--- MATERIAL FOR THE TASK Enclosed Below ---

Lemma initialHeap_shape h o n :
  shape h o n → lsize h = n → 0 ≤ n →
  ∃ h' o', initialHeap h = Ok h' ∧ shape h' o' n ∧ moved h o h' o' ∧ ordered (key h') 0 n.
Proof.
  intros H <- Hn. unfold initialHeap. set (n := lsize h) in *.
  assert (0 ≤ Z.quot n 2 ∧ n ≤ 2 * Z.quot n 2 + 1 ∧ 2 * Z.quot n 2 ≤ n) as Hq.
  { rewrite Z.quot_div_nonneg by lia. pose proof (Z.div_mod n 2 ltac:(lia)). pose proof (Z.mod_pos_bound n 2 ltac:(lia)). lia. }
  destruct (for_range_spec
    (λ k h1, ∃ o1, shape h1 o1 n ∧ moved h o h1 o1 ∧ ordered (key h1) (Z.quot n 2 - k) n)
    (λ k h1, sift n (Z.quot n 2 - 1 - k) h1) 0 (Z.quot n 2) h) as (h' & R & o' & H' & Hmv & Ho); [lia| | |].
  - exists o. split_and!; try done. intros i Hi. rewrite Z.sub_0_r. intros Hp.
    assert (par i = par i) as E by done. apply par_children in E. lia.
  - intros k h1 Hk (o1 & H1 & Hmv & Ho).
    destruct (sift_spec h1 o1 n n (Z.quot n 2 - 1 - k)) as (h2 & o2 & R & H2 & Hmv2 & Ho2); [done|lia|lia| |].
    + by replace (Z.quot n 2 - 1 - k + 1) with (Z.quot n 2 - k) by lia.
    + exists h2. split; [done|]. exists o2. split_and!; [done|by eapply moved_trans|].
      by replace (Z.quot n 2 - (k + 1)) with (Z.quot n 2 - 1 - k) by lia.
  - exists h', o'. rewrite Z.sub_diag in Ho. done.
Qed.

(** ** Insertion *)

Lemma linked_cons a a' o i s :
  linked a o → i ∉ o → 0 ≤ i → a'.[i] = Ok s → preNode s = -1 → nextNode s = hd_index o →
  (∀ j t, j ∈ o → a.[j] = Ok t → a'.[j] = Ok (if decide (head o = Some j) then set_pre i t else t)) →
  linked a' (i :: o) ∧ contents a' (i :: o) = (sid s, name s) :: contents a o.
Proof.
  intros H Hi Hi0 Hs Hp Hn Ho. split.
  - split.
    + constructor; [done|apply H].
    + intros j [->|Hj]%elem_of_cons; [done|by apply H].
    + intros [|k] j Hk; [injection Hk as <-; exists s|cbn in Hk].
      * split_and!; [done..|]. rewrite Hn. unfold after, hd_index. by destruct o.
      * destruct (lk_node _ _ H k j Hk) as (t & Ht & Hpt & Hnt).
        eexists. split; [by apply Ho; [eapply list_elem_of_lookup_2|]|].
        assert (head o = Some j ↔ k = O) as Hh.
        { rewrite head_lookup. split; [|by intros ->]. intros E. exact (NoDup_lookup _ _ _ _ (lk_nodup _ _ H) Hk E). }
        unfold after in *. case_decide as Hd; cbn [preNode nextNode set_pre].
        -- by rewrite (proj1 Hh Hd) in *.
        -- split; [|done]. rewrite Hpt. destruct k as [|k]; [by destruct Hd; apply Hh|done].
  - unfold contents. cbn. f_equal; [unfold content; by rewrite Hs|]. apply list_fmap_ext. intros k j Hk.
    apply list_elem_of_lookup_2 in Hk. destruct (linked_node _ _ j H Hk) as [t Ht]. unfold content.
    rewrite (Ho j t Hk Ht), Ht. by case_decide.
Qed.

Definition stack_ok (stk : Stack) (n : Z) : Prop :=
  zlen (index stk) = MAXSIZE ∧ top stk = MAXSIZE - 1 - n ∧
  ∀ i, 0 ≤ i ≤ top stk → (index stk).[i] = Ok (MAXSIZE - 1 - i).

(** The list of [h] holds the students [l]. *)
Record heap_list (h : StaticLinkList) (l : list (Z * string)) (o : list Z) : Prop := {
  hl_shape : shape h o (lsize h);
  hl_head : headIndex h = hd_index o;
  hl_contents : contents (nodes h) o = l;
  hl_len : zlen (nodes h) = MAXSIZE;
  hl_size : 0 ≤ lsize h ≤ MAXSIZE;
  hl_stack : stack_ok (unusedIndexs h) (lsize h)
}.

--- End of Enclosed MATERIAL FOR THE TASK ---

> WORK INSTRUCTIONS
Output the records above exactly as written.

> YOUR RESPONSE
Lemma initialHeap_shape h o n :
  shape h o n → lsize h = n → 0 ≤ n →
  ∃ h' o', initialHeap h = Ok h' ∧ shape h' o' n ∧ moved h o h' o' ∧ ordered (key h') 0 n.
Proof.
  intros H <- Hn. unfold initialHeap. set (n := lsize h) in *.
  assert (0 ≤ Z.quot n 2 ∧ n ≤ 2 * Z.quot n 2 + 1 ∧ 2 * Z.quot n 2 ≤ n) as Hq.
  { rewrite Z.quot_div_nonneg by lia. pose proof (Z.div_mod n 2 ltac:(lia)). pose proof (Z.mod_pos_bound n 2 ltac:(lia)). lia. }
  destruct (for_range_spec
    (λ k h1, ∃ o1, shape h1 o1 n ∧ moved h o h1 o1 ∧ ordered (key h1) (Z.quot n 2 - k) n)
    (λ k h1, sift n (Z.quot n 2 - 1 - k) h1) 0 (Z.quot n 2) h) as (h' & R & o' & H' & Hmv & Ho); [lia| | |].
  - exists o. split_and!; try done. intros i Hi. rewrite Z.sub_0_r. intros Hp.
    assert (par i = par i) as E by done. apply par_children in E. lia.
  - intros k h1 Hk (o1 & H1 & Hmv & Ho).
    destruct (sift_spec h1 o1 n n (Z.quot n 2 - 1 - k)) as (h2 & o2 & R & H2 & Hmv2 & Ho2); [done|lia|lia| |].
    + by replace (Z.quot n 2 - 1 - k + 1) with (Z.quot n 2 - k) by lia.
    + exists h2. split; [done|]. exists o2. split_and!; [done|by eapply moved_trans|].
      by replace (Z.quot n 2 - (k + 1)) with (Z.quot n 2 - 1 - k) by lia.
  - exists h', o'. rewrite Z.sub_diag in Ho. done.
Qed.

(** ** Insertion *)

Lemma linked_cons a a' o i s :
  linked a o → i ∉ o → 0 ≤ i → a'.[i] = Ok s → preNode s = -1 → nextNode s = hd_index o →
  (∀ j t, j ∈ o → a.[j] = Ok t → a'.[j] = Ok (if decide (head o = Some j) then set_pre i t else t)) →
  linked a' (i :: o) ∧ contents a' (i :: o) = (sid s, name s) :: contents a o.
Proof.
  intros H Hi Hi0 Hs Hp Hn Ho. split.
  - split.
    + constructor; [done|apply H].
    + intros j [->|Hj]%elem_of_cons; [done|by apply H].
    + intros [|k] j Hk; [injection Hk as <-; exists s|cbn in Hk].
      * split_and!; [done..|]. rewrite Hn. unfold after, hd_index. by destruct o.
      * destruct (lk_node _ _ H k j Hk) as (t & Ht & Hpt & Hnt).
        eexists. split; [by apply Ho; [eapply list_elem_of_lookup_2|]|].
        assert (head o = Some j ↔ k = O) as Hh.
        { rewrite head_lookup. split; [|by intros ->]. intros E. exact (NoDup_lookup _ _ _ _ (lk_nodup _ _ H) Hk E). }
        unfold after in *. case_decide as Hd; cbn [preNode nextNode set_pre].
        -- by rewrite (proj1 Hh Hd) in *.
        -- split; [|done]. rewrite Hpt. destruct k as [|k]; [by destruct Hd; apply Hh|done].
  - unfold contents. cbn. f_equal; [unfold content; by rewrite Hs|]. apply list_fmap_ext. intros k j Hk.
    apply list_elem_of_lookup_2 in Hk. destruct (linked_node _ _ j H Hk) as [t Ht]. unfold content.
    rewrite (Ho j t Hk Ht), Ht. by case_decide.
Qed.

Definition stack_ok (stk : Stack) (n : Z) : Prop :=
  zlen (index stk) = MAXSIZE ∧ top stk = MAXSIZE - 1 - n ∧
  ∀ i, 0 ≤ i ≤ top stk → (index stk).[i] = Ok (MAXSIZE - 1 - i).

(** The list of [h] holds the students [l]. *)
Record heap_list (h : StaticLinkList) (l : list (Z * string)) (o : list Z) : Prop := {
  hl_shape : shape h o (lsize h);
  hl_head : headIndex h = hd_index o;
  hl_contents : contents (nodes h) o = l;
  hl_len : zlen (nodes h) = MAXSIZE;
  hl_size : 0 ≤ lsize h ≤ MAXSIZE;
  hl_stack : stack_ok (unusedIndexs h) (lsize h)
}.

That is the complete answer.